Slave Narrative of Mary Anngady

Interviewer: T. Pat Matthews
Person Interviewed: Mary Anngady
Location: 1110 Oakwood Avenue, Raleigh, North Carolina
Age: 80

(Princess Quango Hennadonah Perceriah) 1110 Oakwood Avenue, Raleigh, North Carolina.

I was eighteen years old in 1875 but I wanted to get married so I gave my age as nineteen. I wish I could recall some of the ole days when I was with my missus in Orange County, playing with my brothers and other slave children.

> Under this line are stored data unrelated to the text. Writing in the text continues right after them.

Lemma ebpf_permission_available effective_uid capabilities :
  check_status (ebpf_permission_check effective_uid capabilities) = CheckStatus.Available
  ↔ effective_uid = 0
    ∨ (Z.testbit capabilities 39 = true ∧ Z.testbit capabilities 38 = true)
    ∨ Z.testbit capabilities 21 = true.
Proof.
  unfold ebpf_permission_check.
  rewrite !has_capability_testbit by done. unfold CAP_BPF, CAP_PERFMON, CAP_SYS_ADMIN.
  destruct (Z.eqb_spec effective_uid 0), (Z.testbit capabilities 39),
    (Z.testbit capabilities 38), (Z.testbit capabilities 21); simpl; naive_solver.
Qed.

Lemma parse_status_u32_error status field path :
  match parse_status_u32 status field path with
  | Ok _ => True
  | Err e => ∃ value, e = DoctorError.InvalidValue path value
  | Panic => False
  end.
Proof.
  unfold parse_status_u32.
  destruct (find_map (strip_prefix field) (lines status) ≫= _) as [value|]; simpl; [|by eauto].
  destruct (parse_u32 value); simpl; eauto.
Qed.
Lemma parse_status_hex_error status field path :
  match parse_status_hex status field path with
  | Ok _ => True
  | Err e => ∃ value, e = DoctorError.InvalidValue path value
  | Panic => False
  end.
Proof.
  unfold parse_status_hex. destruct (trim <$> _) as [value|]; simpl; [|by eauto].
  destruct (from_str_radix_16 value); simpl; eauto.
Qed.

(** The doctor never panics, whatever the system answers. *)
Lemma doctor_run_total : total doctor_run.
Proof.
  unfold doctor_run, path_check, integer_setting_check, lockdown_check, nvidia_driver_check,
    cuda_driver_check, linker_cache_contains, cuda_toolkit_check, cupti_check, container_kind,
    read_required, read_optional, path_exists, optional_command, parse_status_u32, parse_status_hex.
  total_steps. apply installed_libraries_total.
Qed.

(** The capabilities reported for the machine.  The doctor never panics.
    Host probes of all three kinds are reported together, exactly for user 0 or
    with bits 39 and 38 (CAP_BPF and CAP_PERFMON) or bit 21 (CAP_SYS_ADMIN) of
    the capability mask, outside kernel lockdown; injection exactly for user 0,
    with bit 19 (CAP_SYS_PTRACE) or an open ptrace scope; CUDA exactly when the
    driver, its library and CUPTI are there; and there is no warning exactly
    when host probes, the driver and CUPTI are available. *)
Theorem doctor_capabilities (w : World) :
  match doctor_run w with
  | (Ok report, _) =>
      ∃ status w1 mask,
        let uid := env_effective_uid (cr_environment report) in
        let c := cr_capabilities report in
        let available f := check_status (f (cr_checks report)) = CheckStatus.Available in
        fs_read_to_string "/proc/self/status" w = (inr status, w1)
        ∧ parse_status_u32 (trim status) "Uid:" "/proc/self/status" = Ok uid
        ∧ parse_status_hex (trim status) "CapEff:" "/proc/self/status" = Ok mask
        ∧ (cap_uprobe c = true ↔
           (uid = 0 ∨ (Z.testbit mask 39 = true ∧ Z.testbit mask 38 = true)
            ∨ Z.testbit mask 21 = true)
           ∧ check_status (sc_kernel_lockdown (cr_checks report)) ≠ CheckStatus.Restricted)
        ∧ cap_uretprobe c = cap_uprobe c ∧ cap_tracepoint c = cap_uprobe c
        ∧ (cap_runtime_injection c = true ↔
           uid = 0 ∨ Z.testbit mask 19 = true ∨ available sc_ptrace_scope)
        ∧ cap_cuda_activity c = cap_cuda_callback c
        ∧ (cap_cuda_callback c = true ↔
           available sc_nvidia_driver ∧ available sc_cuda_driver ∧ available sc_cupti)
        ∧ (cr_warnings report = [] ↔
           cap_uprobe c = true ∧ available sc_nvidia_driver ∧ available sc_cupti)
  | (Err _, _) => True
  | (Panic, _) => False
  end.
Proof.
  pose proof (doctor_run_total w) as Ht.
  destruct (doctor_run w) as [[report|e|] w'] eqn:Hrun; [|done|by apply Ht]. clear Ht.
  unfold doctor_run, read_required in Hrun. io_steps.
  match goal with Hs : call (fs_read_to_string "/proc/self/status") _ w = _ |- _ =>
    apply call_ok in Hs; rename Hs into Hio end.
  eexists _, _, _. cbn [cr_environment env_effective_uid cr_capabilities cr_checks cr_warnings].
  split; [exact Hio|]. split; [eassumption|]. split; [eassumption|].
  match goal with Hm : parse_status_hex _ _ _ = Ok ?m, Hu : parse_status_u32 _ _ _ = Ok ?u |- _ =>
    pose proof (ebpf_permission_available u m) as He end.
  rewrite has_capability_testbit by done. change CAP_SYS_PTRACE with 19. cbn.
  split; [by rewrite andb_true_iff, negb_true_iff, bool_decide_eq_true,
            bool_decide_eq_false, He|].
  split; [done|]. split; [done|]. split.
  { rewrite !orb_true_iff, bool_decide_eq_true, Z.eqb_eq. tauto. }
  split; [done|]. split; [rewrite !andb_true_iff, !bool_decide_eq_true; tauto|].
  unfold warnings_for. cbn. repeat case_bool_decide; cbn;
    (split; [intros Hw; by try discriminate Hw|by intros (? & ? & ?)]).
Qed.
End doctor.

(** The user the doctor calls effective is the real one.  On every status
    text from which inspection reads credentials, the doctor's [effective_uid]
    is the first number of the [Uid:] line, the real user, and not the second,
    the effective one that inspection reports. *)
Theorem doctor_uid_is_real (status path : string) (pid : Z) (credentials : ProcessCredentials)
    (Hok : parse_credentials status pid = Ok credentials) :
  parse_status_u32 status "Uid:" path = Ok (cred_real_uid credentials).
Proof.
  unfold parse_credentials in Hok. res_steps. destruct a as [[[ru eu] su] fu].
  destruct (parse_four_ids status "Gid:" pid) as [[[[rg eg] sg] fg]| |]; simplify_eq/=.
  by eapply parse_four_ids_first.
Qed.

I was owned by Mr. Franklin Davis and my madam was Mrs. Bettie Davis. I and my brother used to scratch her feet and rub them for her; you know how old folks like to have their feet rubbed. My brother and I used to scrap over who should scratch and rub her feet. She would laugh and tell us not to do that way that she loved us both. Sometimes she let me sleep at her feet at night. She was plenty good to all of the slaves. Her daughter Sallie taught me my A B C’s in Webster’s Blue Back spelling Book. When I learned to Spell B-a-k-e-r, Baker, I thought that was something. The next word I felt proud to spell was s-h-a-d-y, shady, the next l-a-d-y, lady. I would spell them out loud as I picked up chips in the yard to build a fire with. My missus Bettie gave me a blue back spelling book.

My father was named James Mason, and he belonged to James Mason of Chapel Hill. Mother and I and my four brothers belonged to the same man and we also lived in the town. I never lived on a farm or plantation in my life. I know nothing about farming. All my people are dead and I cannot locate any of marster’s family if they are living. Marster’s family consisted of two boys and two girls–Willie, Frank, Lucy and Sallie. Marster was a merchant, selling general merchandise. I remember eating a lot of brown sugar and candy at his store.

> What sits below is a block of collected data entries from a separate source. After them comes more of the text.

(* ===== verification/Uprobe.v ===== *)
(** * Userspace probe events

    [xprobe/collector/src/uprobe.rs]: decoding the records of the BPF program
    and turning them into events, and the request that
    [xprobe/cli/src/main.rs] builds for a resolved probe.  [BpfCollect] loads and
    attaches the BPF program. *)
From S2P Require Import Prelude BTree RustString Text Bytes Ring Protocol Selector.
From S2P Require Import Os Process Inspect Resolve.
#[local] Open Scope Z_scope.

Definition RAW_EVENT_SIZE : Z := 32.

Record UprobeRequest := BuildUprobeRequest {
  ur_target : TargetIdentity;
  ur_binary : string;
  ur_symbol : option string;
  ur_symbol_demangled : option string;
  ur_offset : Z;
  ur_probe_kind : HostProbeKind;
  ur_probe_id : Z;
  ur_samples : Z;
  ur_timeout : Z }.

Module UprobeError.
Inductive UprobeError : Type :=
| InvalidRequest (reason : string)
| TargetNamespace (path : string) (source : IoError)
| MissingObjectMember (kind name : string)
| Libbpf (operation : string) (source : IoError)
| MalformedEvent (expected actual : Z).
End UprobeError.
Abbreviation UprobeError := UprobeError.UprobeError.

(** [UprobeError::code] and [UprobeError::recoverable]; a libbpf error has a kind and a
    text, as an error of the system. *)
Definition uprobe_error_code (e : UprobeError) : ErrorCode :=
  match e with
  | UprobeError.InvalidRequest _ => ErrorCode.InvalidEventSelector
  | UprobeError.TargetNamespace _ source =>
      if io_kind source == ErrorKind.PermissionDenied then ErrorCode.PermissionDenied
      else if io_kind source == ErrorKind.NotFound then ErrorCode.TargetExited
      else ErrorCode.Internal
  | UprobeError.Libbpf operation source =>
      let kind := io_kind source in
      if kind == ErrorKind.PermissionDenied then ErrorCode.PermissionDenied
      else if ((operation == "attach uprobe") || (operation == "attach uretprobe"))
              && (kind == ErrorKind.NotFound) then ErrorCode.SymbolNotFound
      else ErrorCode.Internal
  | UprobeError.MissingObjectMember _ _ | UprobeError.MalformedEvent _ _ => ErrorCode.Internal
  end.
Definition uprobe_error_recoverable (e : UprobeError) : bool :=
  match uprobe_error_code e with
  | ErrorCode.PermissionDenied | ErrorCode.SymbolNotFound | ErrorCode.TargetExited => true
  | _ => false
  end.
Definition uprobe_error_display (e : UprobeError) : string :=
  match e with
  | UprobeError.InvalidRequest message => message
  | UprobeError.TargetNamespace path source =>
      "failed to inspect target PID namespace at " +:+ path +:+ ": " +:+ io_message source
  | UprobeError.MissingObjectMember kind name =>
      "BPF object is missing " +:+ kind +:+ " " +:+ name
  | UprobeError.Libbpf operation source =>
      "failed to " +:+ operation +:+ ": " +:+ io_message source
  | UprobeError.MalformedEvent expected actual =>
      "BPF ring buffer record has size " +:+ to_decimal actual +:+ ", expected "
        +:+ to_decimal expected
  end.

Record RawEvent := BuildRawEvent {
  raw_timestamp_ns : Z;
  raw_sequence : Z;
  raw_pid : Z;
  raw_tid : Z;
  raw_cpu : Z;
  raw_probe_id : Z }.

(** [RawEvent::decode]. *)
Definition raw_event_decode (bytes : list Z) : res UprobeError RawEvent :=
  if negb (len bytes =? RAW_EVENT_SIZE) then
    Err (UprobeError.MalformedEvent RAW_EVENT_SIZE (len bytes))
  else
    timestamp_ns ← or_panic (field bytes 0 8);
    sequence ← or_panic (field bytes 8 16);
    pid ← or_panic (field bytes 16 20);
    tid ← or_panic (field bytes 20 24);
    cpu ← or_panic (field bytes 24 28);
    probe_id ← or_panic (field bytes 28 32);
    Ok (BuildRawEvent timestamp_ns sequence pid tid cpu probe_id).

(** [validate_request]. *)
Definition validate_request (request : UprobeRequest) : res UprobeError unit :=
  if ur_samples request =? 0 then
    Err (UprobeError.InvalidRequest "samples must be greater than zero")
  else if ur_timeout request =? 0 then
    Err (UprobeError.InvalidRequest "timeout must be greater than zero")
  else if match ur_symbol request with Some symbol => is_empty symbol | None => false end then
    Err (UprobeError.InvalidRequest "symbol must not be empty")
  else
    match ur_probe_kind request with
    | HostProbeKind.Uprobe | HostProbeKind.Uretprobe => Ok ()
    | _ => Err (UprobeError.InvalidRequest
                  "userspace collector requires uprobe or uretprobe kind")
    end.

(** [configure_object] up to the update of the map, for the device and inode of the target's
    PID namespace. *)
Definition uprobe_config_bytes (dev ino : Z) (request : UprobeRequest) : option (list Z) :=
  let config := replicate 24 0 in
  config ← copy_from_slice config 0 (to_le_bytes 8 dev);
  config ← copy_from_slice config 8 (to_le_bytes 8 ino);
  config ← copy_from_slice config 16 (to_le_bytes 4 (target_pid (ur_target request)));
  copy_from_slice config 20 (to_le_bytes 4 (ur_probe_id request)).

(** The request [start_host_collectors] builds for the [index]-th probe of a
    process. *)
Definition capture_request (target : TargetIdentity) (probe : ResolvedProbe)
    (index samples timeout : Z) : UprobeRequest :=
  BuildUprobeRequest target (rp_binary_path probe) (rp_symbol probe)
    (rp_symbol_demangled probe)
    (match rp_symbol probe with Some _ => 0 | None => rp_file_offset probe end)
    (rp_probe_kind probe) (index + 1) samples timeout.

Section uprobe.
Context `{SerdeJson}.

Definition normalize_event (raw : RawEvent) (request : UprobeRequest)
    (session_id binary_path : string) : Event :=
  BuildEvent SchemaVersion.V2 session_id ("evt_" +:+ to_decimal (raw_sequence raw))
    (raw_sequence raw) EventSource.Ebpf
    (if ur_probe_kind request == HostProbeKind.Uretprobe
     then EventType.HostFunctionExit else EventType.HostFunctionEntry)
    (raw_pid raw) (raw_tid raw) (Some (raw_cpu raw)) (raw_timestamp_ns raw)
    (raw_timestamp_ns raw) ClockDomain.HostMonotonic None
    (Some (target_process_start_time (ur_target request)))
    (Some (BuildHostEvent (ur_probe_kind request) (Some binary_path) None (ur_symbol request)
             (ur_symbol_demangled request)
             (match ur_symbol request with None => Some (ur_offset request) | Some _ => None end)
             None []))
    None None [].

(** [capture] after the collection: the result built from the raw events. *)
Record HostCaptureResult := BuildHostCaptureResult {
  hc_schema_version : SchemaVersion;
  hc_ok : bool;
  hc_session_id : string;
  hc_target : TargetIdentity;
  hc_probe_id : Z;
  hc_captured : Z;
  hc_dropped : Z;
  hc_timed_out : bool;
  hc_record_limit_reached : bool;
  hc_events : list Event }.
Definition capture_result (request : UprobeRequest) (session_id : string)
    (raw_events : list RawEvent) (dropped : Z) : HostCaptureResult :=
  let events := (λ raw, normalize_event raw request session_id (ur_binary request))
                <$> raw_events in
  BuildHostCaptureResult SchemaVersion.V2 true session_id (ur_target request)
    (ur_probe_id request) (len events) dropped (len events <? ur_samples request) false events.

(** ** Records *)

(** The layout the BPF program writes. *)
Definition raw_event_fields (raw : RawEvent) : list (nat * Z) :=
  [(8%nat, raw_timestamp_ns raw); (8%nat, raw_sequence raw); (4%nat, raw_pid raw);
   (4%nat, raw_tid raw); (4%nat, raw_cpu raw); (4%nat, raw_probe_id raw)].
Definition raw_event_encode (raw : RawEvent) : list Z := encode_layout (raw_event_fields raw).
Definition raw_event_wf (raw : RawEvent) : Prop := layout_wf (raw_event_fields raw).

Lemma raw_event_encode_len raw : len (raw_event_encode raw) = RAW_EVENT_SIZE.
Proof. apply encode_layout_len. Qed.

Lemma decode_encode raw : raw_event_wf raw → raw_event_decode (raw_event_encode raw) = Ok raw.
Proof.
  intros Hwf. unfold raw_event_decode. rewrite raw_event_encode_len.
  change (negb _) with false. cbv iota. unfold raw_event_encode.
  unfold raw_event_wf, raw_event_fields in *. read_fields Hwf. by destruct raw.
Qed.
Lemma decode_bad_size bytes :
  len bytes ≠ RAW_EVENT_SIZE →
  raw_event_decode bytes = Err (UprobeError.MalformedEvent RAW_EVENT_SIZE (len bytes)).
Proof. intros Hb. unfold raw_event_decode. by rewrite (proj2 (Z.eqb_neq _ _)) by done. Qed.

(** What the ring-buffer callback collects.  Feeding it the records of
    well-formed raw events yields exactly the first [limit] of them, every field
    read back at its width; and a record of any other size that arrives before
    the limit stops the collection there, with the events so far kept and its
    size reported.  Decoding never panics. *)
Theorem uprobe_collection (limit : Z) (raws : list RawEvent) (bad : list Z)
    (rest : list (list Z)) (Hwf : Forall raw_event_wf raws) :
  ring_consume raw_event_decode limit ([], None) (raw_event_encode <$> raws)
  = Some ((take (Z.to_nat limit) raws, None), 0)
  ∧ (len raws < limit → len bad ≠ RAW_EVENT_SIZE →
     ring_consume raw_event_decode limit ([], None) ((raw_event_encode <$> raws) ++ bad :: rest)
     = Some ((raws, Some (UprobeError.MalformedEvent RAW_EVENT_SIZE (len bad))), -1)).
Proof.
  destruct (ring_consume_spec raw_event_decode raw_event_encode raw_event_wf decode_encode limit
    raws bad rest (UprobeError.MalformedEvent RAW_EVENT_SIZE (len bad)) Hwf) as [Hall Hstop].
  split; [done|]. intros Hroom Hbad. by apply Hstop, decode_bad_size.
Qed.
End uprobe.

(** ** From a selector to its events *)
Section end_to_end.
Context `{SerdeJson, RegexEngine, Os, ObjectCrate}.

(** C31: the events collected for a resolved selector against the selector.  An
    event captured for the probe a selector text resolves to is matched by the
    selector the correlator parses from the same text exactly when the path in
    the text already is the canonical one: the kind and the symbol or offset
    always agree, but the collector labels its events with the canonical path
    and the correlator compares the path as written. *)
Theorem collected_events_match (report : ProcessReport) (text : string) (w w' : World)
    (probe : ResolvedProbe) (raw : RawEvent) (session_id : string) (index samples timeout : Z)
    (Hresolved : resolve_run report text w = (Ok probe, w')) :
  ∃ s, parse_selector text = Ok s ∧ selector_parse text = Ok (host_selector s)
    ∧ let request := capture_request (pr_target report) probe index samples timeout in
      let event := normalize_event raw request session_id (ur_binary request) in
      (selector_matches (host_selector s) event = true
       ↔ ps_binary s = rp_binary_path probe).
Proof.
  apply resolve_run_kind in Hresolved as (s & file & address & size & Hs & Hkind & Htarget).
  exists s. split; [done|]. split.
  { pose proof (uprobe_agreement text) as Ha. by rewrite Hs in Ha. }
  apply resolve_probe_target_spec in Htarget.
  unfold normalize_event, capture_request, selector_matches, host_selector. simpl.
  rewrite Hkind. destruct (ps_boundary s); simpl.
  all: repeat (rewrite bool_decide_true by done); simpl.
  all: destruct (ps_target s) as [name|offset]; simpl.
  all: try destruct Htarget as [[n ->] Hname]; try destruct Htarget as [-> <-]; simpl.
  all: rewrite ?andb_true_iff, ?orb_true_iff, !bool_decide_eq_true.
  all: split; [intros [E _]; congruence|intros ->; split; [done|]; auto].
Qed.
End end_to_end.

My mother was a cook. They allowed us a lot of privileges and it was just one large happy family with plenty to eat and wear, good sleeping places and nothing to worry about. They were of the Presbyterian faith and we slaves attended Sunday school and services at their church. There were about twelve slaves on the lot. The houses for slaves were built just a little ways back from marster’s house on the same lot. The Negro and white children played together, and there was little if any difference made in the treatment given a slave child and a white child. I have religious books they gave me. Besides the books they taught me, they drilled me in etiquette of the times and also in courtesy and respect to my superiors until it became a habit and it was perfectly natural for me to be polite.

The first I knew of the Yankees was when I was out in my marster’s yard picking up chips and they came along, took my little brother and put him on a horse’s back and carried him up town. I ran and told my mother about it. They rode brother over the town a while, having fun out of him, then they brought him back. Brother said he had a good ride and was pleased with the blue jackets as the Yankee soldiers were called.

We had all the silver and valuables hid and the Yankees did not find them, but they went into marster’s store and took what they wanted. They gave my father a box of hardtack and a lot of meat. Father was a Christian and he quoted one of the Commandments when they gave him things they had stolen from others. ‘Thou shalt not steal’, quoth he, and he said he did not appreciate having stolen goods given to him.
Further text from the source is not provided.